This has been for sure my best year. Moving out of the Time Based Art studio and getting to share a space with other practioners has been the place where I've learnt the most in my whole time here. I have loved the merging of art + media and being able to move around more freely....This year has opened everything up and I have been able to grow inside it. I have to say that I have found my whole art school experience very challenging. It's been a difficult journey, in which I have had to learn to be my own mentor and to truly face myself...
But it has been a journey that has transformed me, and helped me to find where I want to go in life and who I want to be....both personally and as an artist. The wonderful thing about Duncan of Jordanstone is the diverse group of students, they are a really good bunch of people and I really look forward to seeing and hearing of where they go...

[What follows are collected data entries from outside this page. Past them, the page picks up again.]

(** * Res-Q call interface: the voice session pipeline of the React client

    A shallow embedding of
    [hackumass-frontend/src/components/CallInterfaceClean.tsx] (with the
    [handleEndCall] callback of [App]) and the properties its design
    document states about it.

    The component is event driven: timers, button clicks, recorder events and
    settled promises each run a piece of code to completion on the single
    JavaScript thread.  Every [async] function is therefore cut at its
    [await]s: the part before an [await] registers a pending task, and the
    part after it runs when the environment settles that task.  The
    environment (network, microphone, audio output, clock) is not modelled;
    it shows up as the sequence of events fed to [step].  The state of the
    recorder held in the ref belongs to the environment as well: the
    component reads it (line 164), and the browser may turn it inactive by
    itself. *)

From Stdlib Require Import ZArith List String Ascii Bool Lia Strings.Byte.
Import ListNotations.
Open Scope string_scope.
Open Scope list_scope.
#[local] Set Warnings "-register-all".

(* ================================================================== *)
(** ** JavaScript values *)

(** A JS number is kept abstract: the component only ever tests a number for
    truthiness or renders it with [String(...)], so a number is represented
    by these two observations. *)
Record jsnum := { num_truthy : bool; num_text : string }.

(** The values that flow through the component: what [JSON.parse] and
    [res.json()] can produce, plus [undefined] (a missing property). *)
Inductive jsval :=
| JUndef
| JNull
| JBool (b : bool)
| JNum (n : jsnum)
| JStr (s : string)
| JArr (elems : list jsval)
| JObj (fields : list (string * jsval)).

Definition nonempty (s : string) : bool :=
  match s with EmptyString => false | String _ _ => true end.

(** [Boolean(v)], the test behind [if (v)], [a || b] and [filter(Boolean)]. *)
Definition truthy (v : jsval) : bool :=
  match v with
  | JUndef | JNull => false
  | JBool b => b
  | JNum n => num_truthy n
  | JStr s => nonempty s
  | JArr _ | JObj _ => true
  end.

(** [a || b] on already evaluated operands. *)
Definition js_or (a b : jsval) : jsval := if truthy a then a else b.

Fixpoint assoc (k : string) (l : list (string * jsval)) : option jsval :=
  match l with
  | [] => None
  | (k', v) :: r => if String.eqb k k' then Some v else assoc k r
  end.

(** All the results of a list of conversions, unless one of them failed. *)
Fixpoint all_some {A} (l : list (option A)) : option (list A) :=
  match l with
  | [] => Some []
  | Some a :: r => option_map (cons a) (all_some r)
  | None :: _ => None
  end.

(** [String(v)], with [None] when the conversion throws a [TypeError].  A
    value read from JSON holds no function, so an object that has a property
    of its own named [toString] hides the inherited method behind something
    that cannot be called; the inherited [valueOf] then returns the object
    itself and the conversion gives up.  Any other object is rendered by
    [Object.prototype.toString].  An array is rendered by joining its
    elements with a comma, and fails when one of them does. *)
Fixpoint js_String (v : jsval) : option string :=
  match v with
  | JUndef => Some "undefined"
  | JNull => Some "null"
  | JBool true => Some "true"
  | JBool false => Some "false"
  | JNum n => Some (num_text n)
  | JStr s => Some s
  | JArr l =>
      option_map (String.concat ",")
        (all_some (map (fun x => match x with
                                 | JUndef | JNull => Some ""
                                 | _ => js_String x
                                 end) l))
  | JObj fs =>
      match assoc "toString" fs with
      | Some _ => None
      | None => Some "[object Object]"
      end
  end.

(** How [Array.prototype.join] renders one element. *)
Definition join_elem (x : jsval) : option string :=
  match x with
  | JUndef | JNull => Some ""
  | _ => js_String x
  end.

(** [l.join(sep)], with [None] when an element cannot be converted. *)
Definition js_join (sep : string) (l : list jsval) : option string :=
  option_map (String.concat sep) (all_some (map join_elem l)).

(** Property read [v.k] on a value that is neither [null] nor [undefined].
    Objects are given by their own properties; for the property names the
    component reads, primitives and arrays have none. *)
Definition own (v : jsval) (k : string) : jsval :=
  match v with
  | JObj fs => match assoc k fs with Some x => x | None => JUndef end
  | _ => JUndef
  end.

Definition nullish (v : jsval) : bool :=
  match v with JUndef | JNull => true | _ => false end.

(** Optional chaining [v?.k]. *)
Definition js_get_opt (v : jsval) (k : string) : jsval :=
  if nullish v then JUndef else own v k.

(* ================================================================== *)
(** ** Blobs, requests, responses *)

Definition blob := list byte.

Definition blob_size (b : blob) : nat := List.length b.

(** [new Blob(parts)]: the parts laid end to end. *)
Definition new_Blob (parts : list blob) : blob := List.concat parts.

Inductive method := GET | POST.

(** The single part of the [FormData] bodies the component builds:
    [fd.append(part_name, payload, filename)]. *)
Record form_file := { part_name : string; payload : blob; filename : string }.

Record request := {
  req_method : method;
  req_url : string;
  req_body : option form_file
}.

(** What a settled [fetch] gives: the status, and the outcome of
    [res.json()] ([None] when the body is not JSON and [json()] rejects). *)
Record http_response := { status : Z; body : option jsval }.

Definition res_ok (r : http_response) : bool :=
  ((200 <=? status r) && (status r <=? 299))%Z.

Inductive fetch_result :=
| NetworkError
| Resp (r : http_response).

(* ================================================================== *)
(** ** Component state, effects, pending work *)

Inductive exn :=
| TypeError
| SyntaxError
| FetchFailed
| Error (msg : string)
| MediaError
| PlayError.

Inductive level := LError | LWarn.

Inductive recorder_state := Inactive | Recording | Paused.

(** Everything the component does to the outside world, in order. *)
Inductive effect :=
| EFetch (r : request)
| EConsole (l : level) (msg : string)
| EPlay (url : string)
| EGetUserMedia
| ERecorderStart (timeslice : Z)
| ERecorderStop
| ESetResponse (s : string)
| ESetIsAISpeaking (b : bool)
| ESetIsRecording (b : bool)
| ESetIpLocation (v : jsval)
| ESetInterval (period : Z)
| EClearInterval
| ESetTimeout (id : nat) (delay : Z)
| EScrollTop
| EUncaught (e : exn).

(** The [await]s of the component: what a suspended function is waiting to
    resume as. *)
Inductive cont :=
| KPoll
| KLocation
| KHandleEnd
| KStartListening
| KGetUserMedia
| KChunkUpload
| KChunkPlay
| KFinalUpload
| KFinalPlay.

Record state := {
  (* useState *)
  isAISpeaking : bool;
  response : string;
  isRecording : bool;
  ipLocation : jsval;
  (* useRef; the recorder in [mediaRecorderRef] is given by its [state] *)
  mediaRecorderRef : option recorder_state;
  chunksRef : list blob;
  (* App: the call interface is mounted exactly while this holds *)
  isCallActive : bool;
  (* event loop *)
  interval : option Z;
  timeouts : list (nat * Z);
  tasks : list (nat * cont);
  next_id : nat;
  trace : list effect
}.

Definition initial : state := {|
  isAISpeaking := false;
  response := "";
  isRecording := false;
  ipLocation := JStr "Fetching location...";
  mediaRecorderRef := None;
  chunksRef := [];
  isCallActive := true;
  interval := None;
  timeouts := [];
  tasks := [];
  next_id := 0;
  trace := []
|}.

(* ================================================================== *)
(** ** A state-and-exception monad for handler bodies *)

Inductive result (A : Type) :=
| Ok (a : A)
| Throw (e : exn).
Arguments Ok {A} a.
Arguments Throw {A} e.

Definition M (A : Type) : Type := state -> result A * state.

Definition ret {A} (a : A) : M A := fun st => (Ok a, st).

Definition bind {A B} (m : M A) (f : A -> M B) : M B :=
  fun st =>
    match m st with
    | (Ok a, st') => f a st'
    | (Throw e, st') => (Throw e, st')
    end.

Definition throw {A} (e : exn) : M A := fun st => (Throw e, st).

(** [try { m } catch (e) { h e }]. *)
Definition try_catch {A} (m : M A) (h : exn -> M A) : M A :=
  fun st =>
    match m st with
    | (Ok a, st') => (Ok a, st')
    | (Throw e, st') => h e st'
    end.

(** [try { m } finally { f }]. *)
Definition try_finally {A} (m : M A) (f : M unit) : M A :=
  fun st =>
    match m st with
    | (r, st') =>
        match f st' with
        | (Ok _, st'') => (r, st'')
        | (Throw e, st'') => (Throw e, st'')
        end
    end.

Declare Scope js_scope.
Delimit Scope js_scope with js.
Notation "x <- m ;; k" := (bind m (fun x => k))
  (at level 61, m at next level, right associativity) : js_scope.
Notation "m ;; k" := (bind m (fun _ => k))
  (at level 61, right associativity) : js_scope.
Open Scope js_scope.

Definition gets {A} (f : state -> A) : M A := fun st => (Ok (f st), st).

Definition modify (f : state -> state) : M unit := fun st => (Ok tt, f st).


(* ------------------------------------------------------------------ *)
(** Field updates. *)

Definition with_isAISpeaking (x : bool) (s : state) : state :=
  {| isAISpeaking := x; response := response s; isRecording := isRecording s;
     ipLocation := ipLocation s; mediaRecorderRef := mediaRecorderRef s;
     chunksRef := chunksRef s; isCallActive := isCallActive s;
     interval := interval s; timeouts := timeouts s; tasks := tasks s;
     next_id := next_id s; trace := trace s |}.

Definition with_response (x : string) (s : state) : state :=
  {| isAISpeaking := isAISpeaking s; response := x; isRecording := isRecording s;
     ipLocation := ipLocation s; mediaRecorderRef := mediaRecorderRef s;
     chunksRef := chunksRef s; isCallActive := isCallActive s;
     interval := interval s; timeouts := timeouts s; tasks := tasks s;
     next_id := next_id s; trace := trace s |}.

Definition with_isRecording (x : bool) (s : state) : state :=
  {| isAISpeaking := isAISpeaking s; response := response s; isRecording := x;
     ipLocation := ipLocation s; mediaRecorderRef := mediaRecorderRef s;
     chunksRef := chunksRef s; isCallActive := isCallActive s;
     interval := interval s; timeouts := timeouts s; tasks := tasks s;
     next_id := next_id s; trace := trace s |}.

Definition with_ipLocation (x : jsval) (s : state) : state :=
  {| isAISpeaking := isAISpeaking s; response := response s;
     isRecording := isRecording s; ipLocation := x;
     mediaRecorderRef := mediaRecorderRef s;
     chunksRef := chunksRef s; isCallActive := isCallActive s;
     interval := interval s; timeouts := timeouts s; tasks := tasks s;
     next_id := next_id s; trace := trace s |}.

Definition with_mediaRecorderRef (x : option recorder_state) (s : state) : state :=
  {| isAISpeaking := isAISpeaking s; response := response s;
     isRecording := isRecording s; ipLocation := ipLocation s;
     mediaRecorderRef := x;
     chunksRef := chunksRef s; isCallActive := isCallActive s;
     interval := interval s; timeouts := timeouts s; tasks := tasks s;
     next_id := next_id s; trace := trace s |}.

Definition with_chunksRef (x : list blob) (s : state) : state :=
  {| isAISpeaking := isAISpeaking s; response := response s;
     isRecording := isRecording s; ipLocation := ipLocation s;
     mediaRecorderRef := mediaRecorderRef s;
     chunksRef := x; isCallActive := isCallActive s;
     interval := interval s; timeouts := timeouts s; tasks := tasks s;
     next_id := next_id s; trace := trace s |}.

Definition with_isCallActive (x : bool) (s : state) : state :=
  {| isAISpeaking := isAISpeaking s; response := response s;
     isRecording := isRecording s; ipLocation := ipLocation s;
     mediaRecorderRef := mediaRecorderRef s;
     chunksRef := chunksRef s; isCallActive := x;
     interval := interval s; timeouts := timeouts s; tasks := tasks s;
     next_id := next_id s; trace := trace s |}.

Definition with_interval (x : option Z) (s : state) : state :=
  {| isAISpeaking := isAISpeaking s; response := response s;
     isRecording := isRecording s; ipLocation := ipLocation s;
     mediaRecorderRef := mediaRecorderRef s;
     chunksRef := chunksRef s; isCallActive := isCallActive s;
     interval := x; timeouts := timeouts s; tasks := tasks s;
     next_id := next_id s; trace := trace s |}.

Definition with_timeouts (x : list (nat * Z)) (s : state) : state :=
  {| isAISpeaking := isAISpeaking s; response := response s;
     isRecording := isRecording s; ipLocation := ipLocation s;
     mediaRecorderRef := mediaRecorderRef s;
     chunksRef := chunksRef s; isCallActive := isCallActive s;
     interval := interval s; timeouts := x; tasks := tasks s;
     next_id := next_id s; trace := trace s |}.

Definition with_tasks (x : list (nat * cont)) (s : state) : state :=
  {| isAISpeaking := isAISpeaking s; response := response s;
     isRecording := isRecording s; ipLocation := ipLocation s;
     mediaRecorderRef := mediaRecorderRef s;
     chunksRef := chunksRef s; isCallActive := isCallActive s;
     interval := interval s; timeouts := timeouts s; tasks := x;
     next_id := next_id s; trace := trace s |}.

Definition with_next_id (x : nat) (s : state) : state :=
  {| isAISpeaking := isAISpeaking s; response := response s;
     isRecording := isRecording s; ipLocation := ipLocation s;
     mediaRecorderRef := mediaRecorderRef s;
     chunksRef := chunksRef s; isCallActive := isCallActive s;
     interval := interval s; timeouts := timeouts s; tasks := tasks s;
     next_id := x; trace := trace s |}.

I have to say 2009 feels like a long time ago, but there is still so many things I would like to do here. Its a good feeling though. As anxious as I am, I am also extremely excited. I was speaking to Bec about it and she said it was more like the beginning of a journey, and I think she is right. This is just the beginning of all of our careers as artists, our first exhibition...I feel really lucky to have my own space. I really hope that it all turns out ut wonderfully. This will be my first ever exhibition, my first public projection....Now, all I can think of is the show, it is an amazing opportunity and I hope that something good comes of it, even if it just sharing my work with other people. That is what I look forward to the most....and then a good holiday.